Git First-Parent-- Have your messy history and eat it too

February 18, 2018

Intro

The first thing I encountered learning about git: there's a lot of conflict about whether it's important to keep a "clean" git history by squashing, rebasing instead of merging, etc.

In favor of 'cleanliness' 1:

• git log shows the higher-level history most people will care more about
• the one-to-one relationship between code-reviewed changes and commits is nice
• it's quicker to identify where problems were introduced
• ... and safer to fix those problems by deploying an earlier commit (and easier to use tools like git bisect) because every commit in master's history should be good (this is often very important when quickly fixing production problems)

Against:

• just committing often and merging normally is much easier for newbies, and somewhat easier for everyone
• messing with history complicates everything
• more history is useful, e.g. for cherry-picking into another branch, or understanding what someone was thinking when they wrote something
• changing history makes code review much harder (which version was this comment left on? has the author changed anything since I reviewed this?)2
• squashing complicates various operations (like branching off a branch that's under review to work on something new that depends on it)3

Then I came across a blog post (sorry, can't find it now) arguing that this disagreement is stupid and git is stupid because the clean-history side is having a problem with data display, not data collection. The problem isn't the extra information (messy commits): it's that the information isn't displayed in a way that shows them what they're interested in (larger changes that are code-reviewed).
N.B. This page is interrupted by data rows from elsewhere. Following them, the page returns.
(* ===== verification/ThreadIncr.v ===== *)
(** * Threads that increment a shared variable

    threads/thread_incr.c, thread_incr_mutex.c, thread_incr_spinlock.c,
    thread_incr_rwlock.c, thread_lock_speed.c and psem/thread_incr_psem.c.  The
    six programs run the same loops under different locks: [Lock] is what they
    rely on, with the mutex, the spin lock, the read/write lock and the
    semaphore as instances.  Every access to [glob], every operation on a lock
    and every call of main is a step; the steps of the threads and of main
    interleave freely, and a pthread or semaphore function may fail, which ends
    the process.  An increment beyond INT_MAX is undefined behaviour and ends it
    too. *)

From S2P Require Import Prelude Sys LibErrors GetNum.

(** ** Locks *)

(** [acquire] is [None] where the caller blocks. *)
Class Lock (L : Type) := {
  unlocked : L;
  acquire : L -> option L;
  release : L -> L;
  held : L -> bool;
  lock_valid : L -> Prop;
  unlocked_valid : lock_valid unlocked /\ held unlocked = false;
  acquire_free l : lock_valid l -> held l = false -> exists l', acquire l = Some l' /\ lock_valid l' /\ held l' = true;
  acquire_held l : lock_valid l -> held l = true -> acquire l = None;
  release_held l : lock_valid l -> held l = true -> lock_valid (release l) /\ held (release l) = false
}.

Inductive mutex := MutexFree | MutexLocked.

#[export, program] Instance mutex_lock : Lock mutex := {
  unlocked := MutexFree;
  acquire l := match l with MutexFree => Some MutexLocked | MutexLocked => None end;
  release _ := MutexFree;
  held l := match l with MutexFree => false | MutexLocked => true end;
  lock_valid _ := True
}.
Next Obligation. done. Qed.
Next Obligation. intros [] _ ?; [by eexists|done]. Qed.
Next Obligation. by intros [] _ ?. Qed.
Next Obligation. done. Qed.

(** The word of a spin lock: 0 or 1. *)
Record spinlock := Spin { spin_word : Z }.

#[export, program] Instance spin_lock : Lock spinlock := {
  unlocked := Spin 0;
  acquire l := if spin_word l =? 0 then Some (Spin 1) else None;
  release _ := Spin 0;
  held l := negb (spin_word l =? 0);
  lock_valid l := spin_word l = 0 \/ spin_word l = 1
}.
Next Obligation. split; [by left|done]. Qed.
Next Obligation. intros [w] _ H. cbn in *. apply negb_false_iff in H. rewrite H. eexists. split_and!; [done|by right|done]. Qed.
Next Obligation. intros [w] _ H. cbn in *. apply negb_true_iff in H. by rewrite H. Qed.
Next Obligation. intros l _ _. split; [by left|done]. Qed.

(** Readers and at most one writer; the programs lock for writing only. *)
Record rwlock := Rwlock { writer : bool; readers : nat }.

#[export, program] Instance rw_lock : Lock rwlock := {
  unlocked := Rwlock false 0;
  acquire l := if writer l || (0 <? readers l)%nat then None else Some (Rwlock true 0);
  release l := if writer l then Rwlock false (readers l) else Rwlock false (pred (readers l));
  held l := writer l;
  lock_valid l := readers l = 0%nat
}.
Next Obligation. done. Qed.
Next Obligation. intros [w r] Hr Hw. cbn in *. subst. by eexists. Qed.
Next Obligation. intros [w r] Hr Hw. cbn in *. by subst. Qed.
Next Obligation. intros [w r] Hr Hw. cbn in *. by subst. Qed.

(** sem_wait() and sem_post() on a semaphore initialized with 1. *)
Record semaphore := Sem { sem_value : Z }.

#[export, program] Instance sem_lock : Lock semaphore := {
  unlocked := Sem 1;
  acquire l := if 0 <? sem_value l then Some (Sem (sem_value l - 1)) else None;
  release l := Sem (sem_value l + 1);
  held l := negb (0 <? sem_value l);
  lock_valid l := 0 <= sem_value l <= 1
}.
Next Obligation. done. Qed.
Next Obligation.
  intros [v] Hv H. cbn in *. apply negb_false_iff in H. rewrite H. apply Z.ltb_lt in H. eexists. split; [done|]. cbn.
  split; [lia|]. apply negb_true_iff, Z.ltb_ge. lia.
Qed.
Next Obligation. intros [v] Hv H. cbn in *. apply negb_true_iff in H. by rewrite H. Qed.
Next Obligation.
  intros [v] Hv H. cbn in *. apply negb_true_iff, Z.ltb_ge in H. split; [lia|]. apply negb_false_iff, Z.ltb_lt. lia.
Qed.

(** ** The programs *)

(** The next statement of a thread: lock (the head of the outer loop), [loc =
    glob], [loc++], [glob = loc], unlock; before its creation and after its end.
    [glob++] of thread_lock_speed.c is the same three accesses. *)
Inductive incr_pc := INone | ILock | ILoad | IAdd | IStore | IUnlock | IEnd.

#[export] Instance ipc_eq_dec : EqDecision incr_pc.
Proof. solve_decision. Defined.

(** Iterations of the outer and of the inner loop that are left, the current one
    included. *)
Record ithread := Ithread { ipc_of : incr_pc; outer_left : nat; inner_left : nat; loc : Z }.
The post struck a chord with me, but didn't suggest any solution so it just made me grumpy and otherwise I ignored it.

Now I know about --first-parent (because my last company used it) which gets you the best of all worlds:

First Parent

When git log encounters a merge commit, it normally follows the history backwards through both parents.

For example, after branching off master, adding some commits, and merging into master4, we might see5:

But if we say --first-parent, git log will ignore all of the history in the second parent of a merge commit:

Which is the "first" and which is the "second" parent of a merge? If you're on branch some-branch and say git merge some-other branch, then the first parent is the latest commit on some-branch and the second is the latest commit on some-other-branch.

You can also use --first-parent with other git commands, like blame and rev-list. By default we see the two individual commits in the file introduced by the merge:

... but with --first-parent we only see the merge commit:

Don't fast forward

By default, git uses a "fast-forward" when the two branches haven't diverged at all so you don't really need a merge at all. The new commits are just applied as-is with no merge. If you're hoping to get a clean history from --first-parent, you should avoid that because then the individual commits from your feature branch would show up in git log --first-parent. You should only merge with the --no-ff option, which is Github's default merge strategy.

You can turn fast-forward off (for a particular local repository) by running:

Give your merge commits a good top-line message

Merge commits should always have nice messages summarizing, in the first line, what was introduced/changed.

If you're using Github, it will by default put the the pull request title in the 2nd line of the merge commit's message (and something like Merge pull request #<number> from <username>/<branch> in the first line, which is not as good as putting it in the first line.

At the company where I was introduced to --first-parent, I think we used a custom script that made more useful topline merge commit messages based on pull request titles. But I don't expect everyone to do that, so I'm not sure what to suggest. Unfortunately, this alone might be enough reason to use the squash option instead, if you're using Github for your merges.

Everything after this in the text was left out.